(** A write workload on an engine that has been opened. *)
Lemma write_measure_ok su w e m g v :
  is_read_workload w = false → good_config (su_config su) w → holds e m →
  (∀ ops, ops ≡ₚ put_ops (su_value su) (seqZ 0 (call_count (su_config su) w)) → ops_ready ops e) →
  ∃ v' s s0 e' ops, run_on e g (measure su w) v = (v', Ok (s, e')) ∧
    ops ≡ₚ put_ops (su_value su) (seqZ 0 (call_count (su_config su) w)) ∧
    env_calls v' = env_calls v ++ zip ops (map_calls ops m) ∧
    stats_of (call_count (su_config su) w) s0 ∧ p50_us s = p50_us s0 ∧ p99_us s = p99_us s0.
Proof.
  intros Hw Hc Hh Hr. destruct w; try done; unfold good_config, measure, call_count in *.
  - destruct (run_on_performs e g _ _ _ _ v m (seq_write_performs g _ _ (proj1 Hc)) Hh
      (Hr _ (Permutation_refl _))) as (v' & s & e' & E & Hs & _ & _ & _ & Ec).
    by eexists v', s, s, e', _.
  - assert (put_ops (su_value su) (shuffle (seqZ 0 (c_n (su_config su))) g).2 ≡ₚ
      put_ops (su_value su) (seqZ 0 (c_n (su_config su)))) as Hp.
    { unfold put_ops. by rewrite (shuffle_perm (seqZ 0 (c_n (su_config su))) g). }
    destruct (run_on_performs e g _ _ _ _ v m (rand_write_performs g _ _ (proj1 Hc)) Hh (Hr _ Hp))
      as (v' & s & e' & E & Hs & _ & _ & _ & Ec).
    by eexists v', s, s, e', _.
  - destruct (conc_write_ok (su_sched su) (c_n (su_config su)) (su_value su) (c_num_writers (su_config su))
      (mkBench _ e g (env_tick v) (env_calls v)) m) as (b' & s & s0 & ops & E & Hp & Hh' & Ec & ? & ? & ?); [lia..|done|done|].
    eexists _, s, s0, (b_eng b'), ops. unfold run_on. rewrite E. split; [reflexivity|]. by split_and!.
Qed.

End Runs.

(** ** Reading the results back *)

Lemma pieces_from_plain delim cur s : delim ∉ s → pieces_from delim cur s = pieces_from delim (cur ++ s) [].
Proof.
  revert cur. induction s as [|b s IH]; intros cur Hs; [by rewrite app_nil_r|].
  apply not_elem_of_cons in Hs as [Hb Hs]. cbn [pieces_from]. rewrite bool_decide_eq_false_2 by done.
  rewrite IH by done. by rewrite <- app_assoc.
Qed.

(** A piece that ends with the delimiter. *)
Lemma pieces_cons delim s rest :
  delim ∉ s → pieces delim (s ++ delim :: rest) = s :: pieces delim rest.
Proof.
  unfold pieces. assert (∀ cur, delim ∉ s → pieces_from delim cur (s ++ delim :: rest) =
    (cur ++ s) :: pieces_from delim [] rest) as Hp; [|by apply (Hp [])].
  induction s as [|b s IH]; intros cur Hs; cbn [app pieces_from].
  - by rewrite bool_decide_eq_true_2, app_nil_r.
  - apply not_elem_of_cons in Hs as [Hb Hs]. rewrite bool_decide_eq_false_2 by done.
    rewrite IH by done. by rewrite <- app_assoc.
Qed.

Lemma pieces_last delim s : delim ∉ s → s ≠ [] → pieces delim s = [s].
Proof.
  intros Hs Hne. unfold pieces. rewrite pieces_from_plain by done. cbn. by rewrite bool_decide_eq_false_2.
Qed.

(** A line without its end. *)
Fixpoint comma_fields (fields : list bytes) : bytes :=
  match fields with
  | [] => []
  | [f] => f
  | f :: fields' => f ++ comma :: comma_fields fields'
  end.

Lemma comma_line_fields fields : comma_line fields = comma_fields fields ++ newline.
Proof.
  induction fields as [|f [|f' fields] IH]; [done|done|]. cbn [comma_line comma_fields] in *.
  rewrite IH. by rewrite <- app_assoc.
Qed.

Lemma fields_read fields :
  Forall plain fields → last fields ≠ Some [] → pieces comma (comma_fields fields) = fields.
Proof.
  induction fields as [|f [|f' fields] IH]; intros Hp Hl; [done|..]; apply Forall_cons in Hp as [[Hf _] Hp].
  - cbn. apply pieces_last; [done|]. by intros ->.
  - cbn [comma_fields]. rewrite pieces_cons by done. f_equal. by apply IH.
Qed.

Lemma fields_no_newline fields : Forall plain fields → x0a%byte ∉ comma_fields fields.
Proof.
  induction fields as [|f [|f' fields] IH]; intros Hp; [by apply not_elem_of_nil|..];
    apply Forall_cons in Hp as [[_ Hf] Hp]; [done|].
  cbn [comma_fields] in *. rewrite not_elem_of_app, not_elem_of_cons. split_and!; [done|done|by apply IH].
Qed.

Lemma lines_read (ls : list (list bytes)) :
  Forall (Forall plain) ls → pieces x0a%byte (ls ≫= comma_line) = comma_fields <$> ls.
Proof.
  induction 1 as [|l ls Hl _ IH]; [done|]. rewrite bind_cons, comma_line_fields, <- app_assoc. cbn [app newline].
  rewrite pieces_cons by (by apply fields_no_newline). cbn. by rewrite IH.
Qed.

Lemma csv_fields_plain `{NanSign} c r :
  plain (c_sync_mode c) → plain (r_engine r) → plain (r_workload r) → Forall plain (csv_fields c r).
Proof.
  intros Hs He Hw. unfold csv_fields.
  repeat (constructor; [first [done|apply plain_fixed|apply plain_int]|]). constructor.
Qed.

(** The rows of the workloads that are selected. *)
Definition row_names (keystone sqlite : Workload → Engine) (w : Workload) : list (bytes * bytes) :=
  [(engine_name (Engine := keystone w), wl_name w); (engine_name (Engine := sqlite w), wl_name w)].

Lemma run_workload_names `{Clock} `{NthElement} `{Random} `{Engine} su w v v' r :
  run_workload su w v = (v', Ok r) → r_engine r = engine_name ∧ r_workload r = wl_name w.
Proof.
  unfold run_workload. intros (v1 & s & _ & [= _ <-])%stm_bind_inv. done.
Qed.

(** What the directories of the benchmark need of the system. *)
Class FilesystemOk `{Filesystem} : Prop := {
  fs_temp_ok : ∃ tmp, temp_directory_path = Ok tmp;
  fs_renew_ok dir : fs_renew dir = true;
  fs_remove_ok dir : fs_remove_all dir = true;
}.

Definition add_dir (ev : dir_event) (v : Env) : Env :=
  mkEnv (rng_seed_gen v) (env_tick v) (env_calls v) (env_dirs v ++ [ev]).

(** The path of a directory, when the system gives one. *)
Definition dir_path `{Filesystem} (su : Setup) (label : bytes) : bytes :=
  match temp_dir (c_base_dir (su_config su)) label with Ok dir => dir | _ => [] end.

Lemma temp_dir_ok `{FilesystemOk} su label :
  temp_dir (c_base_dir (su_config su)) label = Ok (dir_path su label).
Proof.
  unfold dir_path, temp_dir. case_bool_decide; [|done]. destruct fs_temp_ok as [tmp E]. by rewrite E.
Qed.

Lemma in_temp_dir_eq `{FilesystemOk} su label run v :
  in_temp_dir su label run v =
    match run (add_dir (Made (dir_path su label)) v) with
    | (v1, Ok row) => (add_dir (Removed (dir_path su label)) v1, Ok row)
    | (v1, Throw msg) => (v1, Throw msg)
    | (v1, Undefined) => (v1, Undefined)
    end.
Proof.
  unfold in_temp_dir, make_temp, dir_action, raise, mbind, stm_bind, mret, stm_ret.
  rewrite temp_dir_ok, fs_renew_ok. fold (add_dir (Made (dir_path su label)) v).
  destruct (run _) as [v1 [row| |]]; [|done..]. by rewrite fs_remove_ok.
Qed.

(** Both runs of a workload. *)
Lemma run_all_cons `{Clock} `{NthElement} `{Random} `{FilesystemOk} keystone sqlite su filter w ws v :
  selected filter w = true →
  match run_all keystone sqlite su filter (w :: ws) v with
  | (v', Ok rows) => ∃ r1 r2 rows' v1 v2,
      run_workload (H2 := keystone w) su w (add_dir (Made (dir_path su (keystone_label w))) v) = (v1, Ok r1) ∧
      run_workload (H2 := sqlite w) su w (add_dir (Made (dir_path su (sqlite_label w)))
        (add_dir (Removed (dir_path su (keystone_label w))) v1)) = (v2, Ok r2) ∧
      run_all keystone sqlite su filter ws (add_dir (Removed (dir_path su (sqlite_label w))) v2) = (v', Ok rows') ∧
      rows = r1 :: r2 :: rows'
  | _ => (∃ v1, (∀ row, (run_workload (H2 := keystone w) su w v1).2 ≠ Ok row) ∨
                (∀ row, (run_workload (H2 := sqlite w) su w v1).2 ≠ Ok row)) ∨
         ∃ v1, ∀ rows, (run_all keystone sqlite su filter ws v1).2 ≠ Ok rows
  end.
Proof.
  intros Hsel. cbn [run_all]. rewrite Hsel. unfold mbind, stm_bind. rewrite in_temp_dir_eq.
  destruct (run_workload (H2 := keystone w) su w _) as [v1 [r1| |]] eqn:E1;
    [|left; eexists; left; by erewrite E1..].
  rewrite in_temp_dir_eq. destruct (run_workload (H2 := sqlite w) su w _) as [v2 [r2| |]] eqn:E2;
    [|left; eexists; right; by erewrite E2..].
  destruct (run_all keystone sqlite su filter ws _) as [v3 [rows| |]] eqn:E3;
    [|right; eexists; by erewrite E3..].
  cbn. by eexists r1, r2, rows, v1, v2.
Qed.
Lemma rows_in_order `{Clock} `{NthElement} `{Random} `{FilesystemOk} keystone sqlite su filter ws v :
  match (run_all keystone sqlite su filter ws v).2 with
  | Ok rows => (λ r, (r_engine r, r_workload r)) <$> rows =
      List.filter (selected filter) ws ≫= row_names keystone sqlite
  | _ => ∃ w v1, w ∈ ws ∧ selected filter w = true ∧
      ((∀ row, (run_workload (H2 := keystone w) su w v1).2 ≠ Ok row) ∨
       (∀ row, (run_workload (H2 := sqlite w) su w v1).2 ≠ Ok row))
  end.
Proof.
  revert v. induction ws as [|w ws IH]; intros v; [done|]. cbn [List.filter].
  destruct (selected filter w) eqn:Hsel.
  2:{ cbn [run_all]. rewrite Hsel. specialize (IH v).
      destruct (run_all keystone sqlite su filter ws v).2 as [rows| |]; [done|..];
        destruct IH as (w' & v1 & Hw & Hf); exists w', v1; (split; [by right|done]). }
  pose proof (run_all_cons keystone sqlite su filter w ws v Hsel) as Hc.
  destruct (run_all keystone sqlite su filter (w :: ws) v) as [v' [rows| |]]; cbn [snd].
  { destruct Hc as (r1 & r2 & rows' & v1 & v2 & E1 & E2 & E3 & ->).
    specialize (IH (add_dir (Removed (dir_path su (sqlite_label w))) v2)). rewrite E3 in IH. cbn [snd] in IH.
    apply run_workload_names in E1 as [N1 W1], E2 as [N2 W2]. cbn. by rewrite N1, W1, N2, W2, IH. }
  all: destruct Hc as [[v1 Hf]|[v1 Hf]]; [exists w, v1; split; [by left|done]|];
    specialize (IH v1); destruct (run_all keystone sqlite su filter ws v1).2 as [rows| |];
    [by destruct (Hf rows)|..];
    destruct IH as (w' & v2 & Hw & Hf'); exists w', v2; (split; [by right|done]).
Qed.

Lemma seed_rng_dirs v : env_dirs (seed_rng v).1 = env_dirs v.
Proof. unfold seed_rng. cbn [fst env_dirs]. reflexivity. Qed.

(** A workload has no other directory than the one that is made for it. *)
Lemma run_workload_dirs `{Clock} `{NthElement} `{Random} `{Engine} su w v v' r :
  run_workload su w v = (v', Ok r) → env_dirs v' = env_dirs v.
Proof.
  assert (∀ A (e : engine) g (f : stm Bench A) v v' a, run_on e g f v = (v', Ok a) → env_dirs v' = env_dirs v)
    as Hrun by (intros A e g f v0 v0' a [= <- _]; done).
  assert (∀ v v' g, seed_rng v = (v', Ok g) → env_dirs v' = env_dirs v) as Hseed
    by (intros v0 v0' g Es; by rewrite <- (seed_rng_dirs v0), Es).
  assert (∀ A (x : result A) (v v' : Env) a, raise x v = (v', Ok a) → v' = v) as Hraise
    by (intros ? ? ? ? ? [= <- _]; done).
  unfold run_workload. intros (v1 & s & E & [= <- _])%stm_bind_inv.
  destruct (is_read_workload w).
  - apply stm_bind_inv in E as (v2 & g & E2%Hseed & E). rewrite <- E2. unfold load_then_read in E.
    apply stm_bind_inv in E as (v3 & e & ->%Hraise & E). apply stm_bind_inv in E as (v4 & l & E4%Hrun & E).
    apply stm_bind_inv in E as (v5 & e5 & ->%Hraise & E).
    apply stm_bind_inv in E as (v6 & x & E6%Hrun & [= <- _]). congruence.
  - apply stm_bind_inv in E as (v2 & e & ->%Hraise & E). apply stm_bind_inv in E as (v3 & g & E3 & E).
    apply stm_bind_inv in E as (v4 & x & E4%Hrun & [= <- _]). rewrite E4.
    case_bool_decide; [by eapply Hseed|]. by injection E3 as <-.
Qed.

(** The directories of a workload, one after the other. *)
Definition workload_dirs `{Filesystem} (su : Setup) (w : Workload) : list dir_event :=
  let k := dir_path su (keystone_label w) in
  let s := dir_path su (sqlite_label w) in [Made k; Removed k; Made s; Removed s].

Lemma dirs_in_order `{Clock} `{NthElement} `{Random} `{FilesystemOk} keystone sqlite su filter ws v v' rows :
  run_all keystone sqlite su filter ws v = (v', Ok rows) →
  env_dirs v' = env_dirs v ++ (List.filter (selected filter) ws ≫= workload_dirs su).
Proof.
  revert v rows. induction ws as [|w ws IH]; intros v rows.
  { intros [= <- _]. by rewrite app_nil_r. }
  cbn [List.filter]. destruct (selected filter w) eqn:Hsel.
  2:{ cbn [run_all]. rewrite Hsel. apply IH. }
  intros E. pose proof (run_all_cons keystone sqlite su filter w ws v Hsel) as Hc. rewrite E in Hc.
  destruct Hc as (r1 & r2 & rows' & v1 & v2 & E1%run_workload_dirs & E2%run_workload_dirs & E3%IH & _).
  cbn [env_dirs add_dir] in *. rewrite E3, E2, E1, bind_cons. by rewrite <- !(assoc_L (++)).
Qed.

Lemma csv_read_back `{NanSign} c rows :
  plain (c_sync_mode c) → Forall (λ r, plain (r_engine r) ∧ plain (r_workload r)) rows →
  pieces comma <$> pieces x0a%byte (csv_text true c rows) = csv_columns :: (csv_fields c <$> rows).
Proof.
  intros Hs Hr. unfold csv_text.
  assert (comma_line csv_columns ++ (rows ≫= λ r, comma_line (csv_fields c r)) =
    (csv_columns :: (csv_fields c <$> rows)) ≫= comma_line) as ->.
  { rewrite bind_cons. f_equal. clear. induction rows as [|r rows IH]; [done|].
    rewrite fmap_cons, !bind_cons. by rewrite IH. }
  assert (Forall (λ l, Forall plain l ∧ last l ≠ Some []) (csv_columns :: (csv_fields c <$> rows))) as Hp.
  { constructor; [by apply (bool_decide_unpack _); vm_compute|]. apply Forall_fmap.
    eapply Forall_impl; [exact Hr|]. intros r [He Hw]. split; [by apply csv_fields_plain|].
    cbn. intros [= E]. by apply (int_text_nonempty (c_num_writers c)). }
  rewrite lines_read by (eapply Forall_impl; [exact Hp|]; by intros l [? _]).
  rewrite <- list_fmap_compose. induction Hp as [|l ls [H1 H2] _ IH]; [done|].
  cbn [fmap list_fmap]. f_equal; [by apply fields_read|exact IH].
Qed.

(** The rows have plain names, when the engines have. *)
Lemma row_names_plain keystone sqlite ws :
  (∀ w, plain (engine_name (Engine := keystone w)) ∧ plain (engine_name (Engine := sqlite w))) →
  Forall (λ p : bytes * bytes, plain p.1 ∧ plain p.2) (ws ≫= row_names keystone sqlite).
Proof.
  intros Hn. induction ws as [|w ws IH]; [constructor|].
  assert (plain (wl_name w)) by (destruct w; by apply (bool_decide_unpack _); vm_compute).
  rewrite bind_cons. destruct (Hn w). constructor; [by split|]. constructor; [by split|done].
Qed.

#####

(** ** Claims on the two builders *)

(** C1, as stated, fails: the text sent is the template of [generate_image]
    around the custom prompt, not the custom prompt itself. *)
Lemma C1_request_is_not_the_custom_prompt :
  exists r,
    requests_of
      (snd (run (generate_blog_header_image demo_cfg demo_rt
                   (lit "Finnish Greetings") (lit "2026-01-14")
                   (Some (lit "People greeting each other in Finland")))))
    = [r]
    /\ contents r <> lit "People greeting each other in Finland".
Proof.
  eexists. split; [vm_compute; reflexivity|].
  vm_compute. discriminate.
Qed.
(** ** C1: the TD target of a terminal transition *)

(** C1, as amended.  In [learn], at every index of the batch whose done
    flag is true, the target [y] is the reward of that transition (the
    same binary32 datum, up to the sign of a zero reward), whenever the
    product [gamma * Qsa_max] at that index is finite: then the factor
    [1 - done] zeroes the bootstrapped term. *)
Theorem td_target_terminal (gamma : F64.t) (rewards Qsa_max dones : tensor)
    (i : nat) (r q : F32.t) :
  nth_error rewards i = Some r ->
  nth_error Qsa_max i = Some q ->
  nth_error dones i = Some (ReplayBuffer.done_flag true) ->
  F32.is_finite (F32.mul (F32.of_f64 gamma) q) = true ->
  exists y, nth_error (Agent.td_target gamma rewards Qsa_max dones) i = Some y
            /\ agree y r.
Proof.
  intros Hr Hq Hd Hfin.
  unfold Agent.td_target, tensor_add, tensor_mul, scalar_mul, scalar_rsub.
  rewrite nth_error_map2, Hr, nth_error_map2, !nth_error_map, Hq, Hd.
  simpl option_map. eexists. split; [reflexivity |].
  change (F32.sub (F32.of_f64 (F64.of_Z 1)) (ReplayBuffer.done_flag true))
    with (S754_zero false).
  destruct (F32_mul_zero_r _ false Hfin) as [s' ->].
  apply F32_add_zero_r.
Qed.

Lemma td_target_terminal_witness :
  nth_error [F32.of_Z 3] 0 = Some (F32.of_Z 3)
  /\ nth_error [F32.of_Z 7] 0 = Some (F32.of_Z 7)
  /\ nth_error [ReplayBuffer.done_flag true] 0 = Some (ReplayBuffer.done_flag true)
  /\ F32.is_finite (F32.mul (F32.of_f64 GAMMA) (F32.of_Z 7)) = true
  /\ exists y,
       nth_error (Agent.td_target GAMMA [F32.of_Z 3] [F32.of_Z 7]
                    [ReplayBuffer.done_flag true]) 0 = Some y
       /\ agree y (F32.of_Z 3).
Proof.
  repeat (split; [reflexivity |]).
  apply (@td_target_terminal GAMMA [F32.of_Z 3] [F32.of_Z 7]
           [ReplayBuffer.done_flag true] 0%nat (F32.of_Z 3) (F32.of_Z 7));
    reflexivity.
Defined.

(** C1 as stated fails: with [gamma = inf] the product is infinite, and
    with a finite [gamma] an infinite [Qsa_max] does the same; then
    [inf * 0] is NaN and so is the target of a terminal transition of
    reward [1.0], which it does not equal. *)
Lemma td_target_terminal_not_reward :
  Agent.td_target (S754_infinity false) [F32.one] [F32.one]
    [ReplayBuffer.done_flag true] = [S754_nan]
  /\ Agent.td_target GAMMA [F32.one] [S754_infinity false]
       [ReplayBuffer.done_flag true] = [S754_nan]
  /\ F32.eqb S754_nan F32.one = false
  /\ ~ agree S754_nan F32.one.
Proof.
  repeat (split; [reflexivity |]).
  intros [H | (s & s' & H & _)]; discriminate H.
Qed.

#####

■ REQUIREMENT ■
The task calls for all lines in the entries that hold "Hraise".

■ EXERCISE RESULT ■
  assert (∀ A (x : result A) (v v' : Env) a, raise x v = (v', Ok a) → v' = v) as Hraise
    apply stm_bind_inv in E as (v3 & e & ->%Hraise & E). apply stm_bind_inv in E as (v4 & l & E4%Hrun & E).
    apply stm_bind_inv in E as (v5 & e5 & ->%Hraise & E).
  - apply stm_bind_inv in E as (v2 & e & ->%Hraise & E). apply stm_bind_inv in E as (v3 & g & E3 & E).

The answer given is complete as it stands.